- [WORK TASK]: Retype, word for word, every line of the records below starting at the one that contains "Definition is_ascii_upper_alpha (c" and ending at the one that contains "Definition to_ascii_lowercase (c"; include both of those lines and nothing more.

- [RECORDED INFORMATION]:
=======

(* ===== verification/RustStr.v ===== *)
(** * Rust's [str] as a byte sequence

    A [&str]/[String] is the list of its UTF-8 bytes ([string]).  The operations
    below are the [str] methods the program uses, on bytes: a pattern that is an
    ASCII character or an ASCII literal never matches inside a multi-byte
    character, so the byte-level reading is exact.  Operations that depend on
    Unicode tables ([to_lowercase], [Debug]) are in [External]. *)

From S2P Require Export Prelude.
From Stdlib Require Import Ascii.
From Stdlib Require String.
From stdpp Require Import strings.
From Stdlib Require Import ZifyBool.

Create Rewrite HintDb rmig_str.

#[global] Arguments String.append !_ _ /.

Abbreviation byte_of := N_of_ascii.

(** ** Characters *)

Definition is_ascii_digit (c : ascii) : bool :=
  (48 <=? byte_of c)%N && (byte_of c <=? 57)%N.

Definition is_ascii_lower_alpha (c : ascii) : bool :=
  (97 <=? byte_of c)%N && (byte_of c <=? 122)%N.

Definition is_ascii_upper_alpha (c : ascii) : bool :=
  (65 <=? byte_of c)%N && (byte_of c <=? 90)%N.

Definition is_ascii_alphanumeric (c : ascii) : bool :=
  is_ascii_digit c || is_ascii_lower_alpha c || is_ascii_upper_alpha c.

Definition is_ascii_hexdigit (c : ascii) : bool :=
  is_ascii_digit c
  || ((97 <=? byte_of c)%N && (byte_of c <=? 102)%N)
  || ((65 <=? byte_of c)%N && (byte_of c <=? 70)%N).

Definition to_ascii_lowercase (c : ascii) : ascii :=
  if is_ascii_upper_alpha c then ascii_of_N (byte_of c + 32) else c.

(** A UTF-8 continuation byte [10xxxxxx]; every other byte starts a character. *)
Definition is_continuation (c : ascii) : bool :=
  (128 <=? byte_of c)%N && (byte_of c <? 192)%N.

(** ** Folds over the bytes of a string *)

Fixpoint str_all (p : ascii → bool) (s : string) : bool :=
  match s with
  | EmptyString => true
  | String c s' => p c && str_all p s'
  end.

Fixpoint str_map (f : ascii → ascii) (s : string) : string :=
  match s with
  | EmptyString => EmptyString
  | String c s' => String (f c) (str_map f s')
  end.

Definition str_any (p : ascii → bool) (s : string) : bool :=
  negb (str_all (λ c, negb (p c)) s).

Definition has_char (c : ascii) (s : string) : bool :=
  str_any (λ d, bool_decide (c = d)) s.

(** [s.to_ascii_lowercase()] and [a.eq_ignore_ascii_case(b)]. *)
Definition ascii_lowercase (s : string) : string := str_map to_ascii_lowercase s.

Definition eq_ignore_ascii_case (a b : string) : bool :=
  String.eqb (ascii_lowercase a) (ascii_lowercase b).

(** [s.chars().count()] and [s.encode_utf16().count()]: a character is one
    UTF-16 unit unless it needs four UTF-8 bytes (lead byte >= 0xF0). *)
Fixpoint chars_count (s : string) : nat :=
  match s with
  | EmptyString => 0
  | String c s' => (if is_continuation c then 0 else 1) + chars_count s'
  end.

Fixpoint utf16_count (s : string) : nat :=
  match s with
  | EmptyString => 0
  | String c s' =>
      (if is_continuation c then 0
       else if (240 <=? byte_of c)%N then 2 else 1) + utf16_count s'
  end.

(** ** Substrings *)

Fixpoint str_take (n : nat) (s : string) : string :=
  match n, s with
  | S n', String c s' => String c (str_take n' s')
  | _, _ => EmptyString
  end.

Fixpoint str_drop (n : nat) (s : string) : string :=
  match n, s with
  | S n', String _ s' => str_drop n' s'
  | _, _ => s
  end.

(** [s.is_char_boundary(n)] for [n <= s.len()]. *)
Definition is_char_boundary (n : nat) (s : string) : bool :=
  match str_drop n s with
  | EmptyString => Nat.leb n (String.length s)
  | String c _ => negb (is_continuation c)
  end.

Fixpoint strip_prefix (p s : string) : option string :=
  match p, s with
  | EmptyString, _ => Some s
  | String a p', String b s' => if decide (a = b) then strip_prefix p' s' else None
  | String _ _, EmptyString => None
  end.

Definition starts_with (p s : string) : bool :=
  match strip_prefix p s with Some _ => true | None => false end.

Definition strip_suffix (p s : string) : option string :=
  let n := String.length s - String.length p in
  if Nat.leb (String.length p) (String.length s) && String.eqb (str_drop n s) p
  then Some (str_take n s) else None.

=======

- [THE ANSWER]:
Definition is_ascii_upper_alpha (c : ascii) : bool :=
  (65 <=? byte_of c)%N && (byte_of c <=? 90)%N.

Definition is_ascii_alphanumeric (c : ascii) : bool :=
  is_ascii_digit c || is_ascii_lower_alpha c || is_ascii_upper_alpha c.

Definition is_ascii_hexdigit (c : ascii) : bool :=
  is_ascii_digit c
  || ((97 <=? byte_of c)%N && (byte_of c <=? 102)%N)
  || ((65 <=? byte_of c)%N && (byte_of c <=? 70)%N).

Definition to_ascii_lowercase (c : ascii) : ascii :=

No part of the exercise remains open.